Leistungsminderung im Bürgergeld – Drastischer Rückgang

Mit der Einführung des Bürgergelds zum Jahresbeginn 2023 seien die Zahlen jedoch wieder gestiegen. 2023 seien weitaus mehr Leistungsminderungen gegenüber den Leistungsberechtigten ausgesprochen worden als noch im Vorjahr (148.488 auf 226.008). Der Anteil der erwerbsfähigen Bürgergeldempfänger mit Sanktionierung oder Leistungsminderung lag im Juli 2024 bei 0,7 Prozent.

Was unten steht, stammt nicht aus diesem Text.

(** ** Example values *)

Module Example.

(** A request with an opcode the protocol does not define. *)
Definition req_unknown : request.t :=
  Sample.kernel_request 99 21 1 [] [].

Definition attr : proto.Attr.t :=
  proto.Attr.mk 2 13 1 1700000000 1700000001 1700000002 5 6 7
                (Z.lor proto.ModeRegular 420) 1 1000 1000 0 4096 0.

Definition entry_out : proto.EntryOut.t :=
  proto.EntryOut.mk 2 7 60 60 0 500000000 attr.

Definition attr_out : proto.AttrOut.t := proto.AttrOut.mk 1 0 0 attr.

Definition open_out : proto.OpenOut.t :=
  proto.OpenOut.mk 18446744073709551615 2 0.

Definition init_out : proto.InitOut.t :=
  proto.InitOut.mk 7 41 131072 1 12 9 131072 1 32 0 0 0.

Definition statfs_out : proto.StatfsOut.t :=
  proto.StatfsOut.mk (proto.Kstatfs.mk 1000 0 0 3 0 4096 255 4096).

End Example.

(** ** File types on the wire *)

(** [proto.ModeTypeMask], the mask of the file-type bits of [Attr.Mode]. *)
Definition ModeTypeMask : Z := 61440. (* octal 0170000 *)

(** What [os.ModeDevice | os.ModeCharDevice | perm] stands for: a character
    device as package os describes it. *)
Definition char_device (perm : Z) : Z :=
  Z.lor (Z.lor os.ModeDevice os.ModeCharDevice) (Z.land perm os.ModePerm).

(** ** Values of the host types *)

(** The fields of an [Attr] that go to the wire unconverted hold values of
    their Go types ([uint64] sizes, [uint32] counts and ids). *)
Definition Attr_typed (a : Attr.t) : Prop :=
  fits 64 (Attr.Size a) /\ fits 64 (Attr.Blocks a)
  /\ fits 32 (Attr.Nlink a) /\ fits 32 (Attr.Uid a) /\ fits 32 (Attr.Gid a)
  /\ fits 32 (Attr.Rdev a) /\ fits 32 (Attr.Blksize a).

Definition Entry_typed (e : Entry.t) : Prop :=
  fits 64 (Entry.Generation e) /\ Attr_typed (Entry.Attr e).

(** ** More example requests *)

Module Example2.

(** LOOKUP of [hello.txt] under the root. *)
Definition req_lookup : request.t :=
  Sample.kernel_request proto.OpLookup 30 1 (MyFS.hello_txt ++ [x00]) [].

(** READ of five bytes of inode 2 from offset 7. *)
Definition req_read : request.t :=
  Sample.kernel_request proto.OpRead 31 2
    (le_encode 8 0 ++ le_encode 8 7 ++ le_encode 4 5 ++ le_encode 4 0
     ++ le_encode 8 0 ++ le_encode 4 0 ++ le_encode 4 0) [].

(** READDIR of the root from the start, with room for 4096 bytes. *)
Definition req_readdir : request.t :=
  Sample.kernel_request proto.OpReaddir 32 1
    (le_encode 8 0 ++ le_encode 8 0 ++ le_encode 4 4096 ++ le_encode 4 0
     ++ le_encode 8 0 ++ le_encode 4 0 ++ le_encode 4 0) [].

End Example2.

(** The server with its two lifecycle flags replaced. *)
Definition with_lifecycle (initialized destroyed : bool) (s : Server.t)
  : Server.t :=
  Server.mk (Server.conn s) (Server.config s) (Server.opts s)
            initialized destroyed.

(** Two runs that differ at most in the lifecycle flags of the server
    they end with. *)
Definition same_run {St A : Type} (r r' : Res (St := St) A) : Prop :=
  res_trace r' = res_trace r
  /\ fsstate (res_world r') = fsstate (res_world r)
  /\ Server.conn (server (res_world r')) = Server.conn (server (res_world r))
  /\ Server.config (server (res_world r'))
     = Server.config (server (res_world r))
  /\ Server.opts (server (res_world r')) = Server.opts (server (res_world r))
  /\ match r, r' with
     | Ok _ _ _, Ok _ _ _ => True
     | Panic _ _, Panic _ _ => True
     | _, _ => False
     end.

(** ** READDIRPLUS records *)

(** The size of a READDIRPLUS record: the 128-byte EntryOut, the 24-byte
    Dirent prefix and the name, rounded up to a multiple of eight. *)
Definition direntPlusPadded (e : DirEntryPlus.t) : Z :=
  Z.land (152 + len (DirEntryPlus.Name e) + 7) (Z.lnot 7).

(** The record itself: the entry as [entryOutBytes] lays it out, then
    inode, generation, name length and type, the name, and zeros. *)
Definition direntPlusRecord (e : DirEntryPlus.t) : list byte :=
  entryOutBytes (entryToProto (DirEntryPlus.Entry e))
  ++ le_encode 8 (Entry.Ino (DirEntryPlus.Entry e))
  ++ le_encode 8 (Entry.Generation (DirEntryPlus.Entry e))
  ++ le_encode 4 (len (DirEntryPlus.Name e))
  ++ le_encode 4 (fileModeToType (Attr.Mode (Entry.Attr (DirEntryPlus.Entry e))))
  ++ DirEntryPlus.Name e
  ++ repeat x00 (Z.to_nat (direntPlusPadded e - 152
                           - len (DirEntryPlus.Name e))).

(** Cumulative size of a list of items, and the longest prefix whose
    cumulative size stays within [room]. *)
Fixpoint total_size {A : Type} (size : A -> Z) (es : list A) : Z :=
  match es with
  | [] => 0
  | e :: r => size e + total_size size r
  end.

Fixpoint fit {A : Type} (size : A -> Z) (es : list A) (room : Z) : list A :=
  match es with
  | [] => []
  | e :: r =>
    if size e <=? room then e :: fit size r (room - size e) else []
  end.

(** ** The buffer pool and the reading of requests *)

(** [proto.MinBufferSize] *)
Definition MinBufferSize : Z := 8192.

(** [syscall.ENODEV] *)
Definition ENODEV : Z := 19.

(** A [bufferPool]: the buffers its [sync.Pool] holds at the moment, and
    the buffer size. *)
Module bufferPool.
Record t := mk { free : list (list byte); size : Z }.
End bufferPool.

(** [newBufferPool] *)
Definition newBufferPool (size : Z) : bufferPool.t :=
  let size := if size <? MinBufferSize then MinBufferSize else size in
  bufferPool.mk [] size.

(** The list without its [i]-th element, with that element. *)
Fixpoint take {A : Type} (l : list A) (i : nat) : option (A * list A) :=
  match l, i with
  | [], _ => None
  | x :: r, O => Some (x, r)
  | x :: r, S j =>
    match take r j with
    | Some (y, r') => Some (y, x :: r')
    | None => None
    end
  end.

(** [p.get()]: [sync.Pool.Get] hands out a buffer of the pool, whichever
    the runtime picks, and a freshly made one ([New]) when it finds
    none. *)
Definition get (p : bufferPool.t) (pick : option nat)
  : list byte * bufferPool.t :=
  let fresh := (make (bufferPool.size p), p) in
  match pick with
  | None => fresh
  | Some i =>
    match take (bufferPool.free p) i with
    | Some (buf, rest) => (buf, bufferPool.mk rest (bufferPool.size p))
    | None => fresh
    end
  end.

(** [p.put(buf)], for a slice [buf] showing [data] of a backing array that
    goes on with [spare]: [cap(buf)] is the length of both. *)
Definition put (p : bufferPool.t) (data spare : list byte) : bufferPool.t :=
  if len data + len spare =? bufferPool.size p then
    let buf := firstn (Z.to_nat (bufferPool.size p)) (data ++ spare) in
    bufferPool.mk (buf :: bufferPool.free p) (bufferPool.size p)
  else p.

(** What happens to a pool: a [get], a [put], or the runtime dropping one
    of the pooled buffers, as [sync.Pool] may at any time. *)
Inductive pool_op : Type :=
| Get (pick : option nat)
| Put (data spare : list byte)
| Drop (i : nat).

(** The buffers handed out by the [get]s of a sequence of operations, and
    the pool after it. *)
Fixpoint run_pool (ops : list pool_op) (p : bufferPool.t)
  : list (list byte) * bufferPool.t :=
  match ops with
  | [] => ([], p)
  | Get pick :: r =>
    let '(buf, p1) := get p pick in
    let '(out, p2) := run_pool r p1 in
    (buf :: out, p2)
  | Put data spare :: r => run_pool r (put p data spare)
  | Drop i :: r =>
    let p1 := match take (bufferPool.free p) i with
              | Some (_, rest) => bufferPool.mk rest (bufferPool.size p)
              | None => p
              end in
    run_pool r p1
  end.

(** What [syscall.Read] did: the kernel stored [bytes] at the start of the
    buffer, and the call returned their number, or failed with an errno
    ([bytes] being what the kernel had copied by then: nothing, when the
    call fails before it copies). *)
Inductive read_result : Type :=
| ReadOk (bytes : list byte)
| ReadErr (errno : Z) (bytes : list byte).

(** The bytes the kernel stored. *)
Definition read_bytes (rd : read_result) : list byte :=
  match rd with
  | ReadOk bytes => bytes
  | ReadErr _ bytes => bytes
  end.

(** The buffer [buf] once [bytes] have been stored at its start. *)
Definition stored (bytes buf : list byte) : list byte :=
  bytes ++ skipn (length bytes) buf.

(** The errors of [readRequest]. *)
Inductive read_error : Type :=
| ErrNotMounted
| ErrUnexpectedEOF
| ErrSyscall (errno : Z).

(** [readRequest]: [syscall.Read] writes into the pooled buffer, so the
    buffer that is put back on an error or a short read, and the backing
    array of the request returned, start with the bytes read; the request
    is the slice [buf[:n]], and what the buffer held beyond it stays behind
    it. *)
Definition readRequest (pool : bufferPool.t) (pick : option nat)
  (rd : read_result) : (request.t + read_error) * bufferPool.t :=
  let '(buf, pool) := get pool pick in
  let buf := stored (read_bytes rd) buf in
  match rd with
  | ReadErr err _ =>
    let pool := put pool buf [] in
    if err =? ENODEV then (inr ErrNotMounted, pool)
    else (inr (ErrSyscall err), pool)
  | ReadOk bytes =>
    let n := len bytes in
    if n <? proto.InHeaderSize then
      (inr ErrUnexpectedEOF, put pool buf [])
    else
      (inl (request.mk (firstn (Z.to_nat n) buf) (skipn (Z.to_nat n) buf)),
       pool)
  end.

(** [r.release()], for a request that still holds its buffer ([Some]) or
    has given it back ([None], [r.data == nil]): the slice returned to the
    pool is [r.data[:cap(r.data)]], the whole backing array. *)
Definition release (pool : bufferPool.t) (r : option request.t)
  : bufferPool.t * option request.t :=
  match r with
  | Some req => (put pool (mem req) [], None)
  | None => (pool, None)
  end.

(** Every pooled buffer has the pool's size, which is at least
    [MinBufferSize]. *)
Definition pool_ok (p : bufferPool.t) : Prop :=
  MinBufferSize <= bufferPool.size p
  /\ Forall (fun b => len b = bufferPool.size p) (bufferPool.free p).

(** A pool holding one used buffer of 8192 bytes. *)
Definition used_pool : bufferPool.t :=
  bufferPool.mk [repeat xff (Z.to_nat 8192)] 8192.

(** ** Mounting, unmounting and the device descriptor *)

(** What the operating system is asked to do. *)
Inductive sys_event : Type :=
| SysOpen (fd : Z)                  (* open of /dev/fuse, giving [fd] *)
| SysIoctlClone (fd master : Z)     (* FUSE_DEV_IOC_CLONE on [fd] *)
| SysClose (fd : Z)
| SysUnmount                        (* [unmount(s.mountPoint)] *)
| CtxCancel.                        (* [s.cancel()] *)

(** [newConnection] *)
Definition newConnection (fd : Z) : connection.t :=
  connection.mk fd true 0 0.

(** [c.close()], where [syscall.Close] answers [err]. *)
Definition close (c : connection.t) (err : option Z)
  : list sys_event * connection.t * option Z :=
  if connection.fd c >=? 0 then
    ([SysClose (connection.fd c)],
     connection.mk (-1) (connection.mounted c) (connection.protoMajor c)
                   (connection.protoMinor c),
     err)
  else ([], c, None).

(** [s.Unmount()], where [unmount] answers [unmount_err] and
    [syscall.Close] answers [close_err]. *)
Definition Unmount (s : Server.t) (unmount_err close_err : option Z)
  : list sys_event * Server.t * option Z :=
  let err := unmount_err in
  let '(ev, conn, _) := close (Server.conn s) close_err in
  ([CtxCancel; SysUnmount] ++ ev,
   Server.mk conn (Server.config s) (Server.opts s) (Server.initialized s)
             (Server.destroyed s),
   err).

(** The zero [MountOptions]. *)
Definition zero_options : MountOptions.t :=
  MountOptions.mk false 0 0 0 false false false false [] [].

(** The defaults [Mount] writes into the options it is given. *)
Definition set_defaults (opts : MountOptions.t) : MountOptions.t :=
  let ra := if MountOptions.MaxReadahead opts =? 0
            then proto.DefaultMaxReadahead
            else MountOptions.MaxReadahead opts in
  let mw := if MountOptions.MaxWrite opts =? 0
            then proto.DefaultMaxWrite else MountOptions.MaxWrite opts in
  let mb := if MountOptions.MaxBackground opts =? 0
            then proto.DefaultMaxBackground
            else MountOptions.MaxBackground opts in
  MountOptions.mk (MountOptions.Debug opts) ra mw mb
    (MountOptions.DirectMount opts) (MountOptions.AllowOther opts)
    (MountOptions.DefaultPermissions opts) (MountOptions.ReadOnly opts)
    (MountOptions.FSName opts) (MountOptions.Subtype opts).

(** [Mount], where [mount] answers a descriptor ([inl]) or an error
    ([inr]): the options as [Mount] leaves them, and on success the
    server with its buffer pool. *)
Definition Mount (opts : option MountOptions.t) (mounted : Z + error)
  : MountOptions.t * (Server.t * bufferPool.t + error) :=
  let opts := match opts with
              | None => zero_options
              | Some opts => opts
              end in
  let opts := set_defaults opts in
  match mounted with
  | inr err => (opts, inr err)
  | inl fd =>
    let s := Server.mk (newConnection fd) None opts false false in
    let bufPool :=
      newBufferPool (MountOptions.MaxWrite opts + proto.InHeaderSize + 4096) in
    (opts, inl (s, bufPool))
  end.

(** ** Cloning the device descriptor *)

(** How one [CloneFuseFD] goes: the open fails, the ioctl on the
    descriptor opened fails, or both succeed. *)
Inductive clone_outcome : Type :=
| OpenFails
| IoctlFails (fd : Z)
| Cloned (fd : Z).

(** [CloneFuseFD]: what it asks of the system, and the descriptor or
    nothing. *)
Definition CloneFuseFD (masterFd : Z) (o : clone_outcome)
  : list sys_event * option Z :=
  match o with
  | OpenFails => ([], None)
  | IoctlFails fd =>
    ([SysOpen fd; SysIoctlClone fd (u32 masterFd); SysClose fd], None)
  | Cloned fd => ([SysOpen fd; SysIoctlClone fd (u32 masterFd)], Some fd)
  end.

(** The loop of [CloneMultiple], [outcome i] telling how the [i]-th clone
    goes. *)
Fixpoint CloneMultiple_loop (masterFd : Z) (outcome : nat -> clone_outcome)
  (remaining i : nat) (fds : list Z) : list sys_event * option (list Z) :=
  match remaining with
  | O => ([], Some fds)
  | S remaining' =>
    let '(ev, fd) := CloneFuseFD masterFd (outcome i) in
    match fd with
    | None => (ev ++ map SysClose fds, None)
    | Some fd =>
      let '(ev', r) :=
        CloneMultiple_loop masterFd outcome remaining' (S i) (fds ++ [fd]) in
      (ev ++ ev', r)
    end
  end.

(** [CloneMultiple]; [make([]int, 0, count)] panics for a negative
    [count] ([None]). *)
Definition CloneMultiple (masterFd count : Z) (outcome : nat -> clone_outcome)
  : option (list sys_event * option (list Z)) :=
  if count <? 0 then None
  else Some (CloneMultiple_loop masterFd outcome (Z.to_nat count) 0 []).

(** [CloseAll] *)
Definition CloseAll (fds : list Z) : list sys_event :=
  flat_map (fun fd => if fd >=? 0 then [SysClose fd] else []) fds.

(** The descriptors a run opened, and those it closed. *)
Definition opened (ev : list sys_event) : list Z :=
  flat_map (fun e => match e with SysOpen fd => [fd] | _ => [] end) ev.

Definition closed (ev : list sys_event) : list Z :=
  flat_map (fun e => match e with SysClose fd => [fd] | _ => [] end) ev.

(** ** One more request *)

(** STATFS of the root. *)
Definition req_statfs : request.t :=
  Sample.kernel_request proto.OpStatfs 33 1 [] [].

(** * Properties *)

(** ** Bytes and little-endian fields *)

Lemma Z_of_byte_range (b : byte) : 0 <= Z_of_byte b < 256.
Proof.
  unfold Z_of_byte. pose proof (Byte.to_N_bounded b) as H. lia.
Qed.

Jahr Bestand erwerbsfähige Leistungsempfänger mit mindestens einer Leistungsminderung
2013 3,3 Prozent
2019 3,1 Prozent
2020 0,9 Prozent
2023 0,5 Prozent

Neben der schieren Anzahl der Leistungsminderungen ging auch ihr Volumen in Reaktion auf das Urteil von 2019 drastisch zurück. Laut Bundesregierung hatte die durchschnittliche Leistungsminderung im Jahr 2013 noch bei 108,68 Euro gelegen (20,7 Prozent), zehn Jahre später waren es 54,26 Euro (7,4 Prozent). Im Juli 2024 war dagegen wieder ein leichter Anstieg zu beobachten: 62,53 Euro oder 7,8 Prozent.

Die Minderausgaben (also das Geld, das die Bundesregierung durch Sanktionierungen bei der Bürgergeld-Auszahlung spart) befanden sich 2023 mit rund 12,3 Millionen Euro auf einem Tiefpunkt. 2013 beliefen sie sich auf etwa 190,5 Millionen Euro, im Juli 2024 lagen sie bei rund 1,7 Millionen Euro.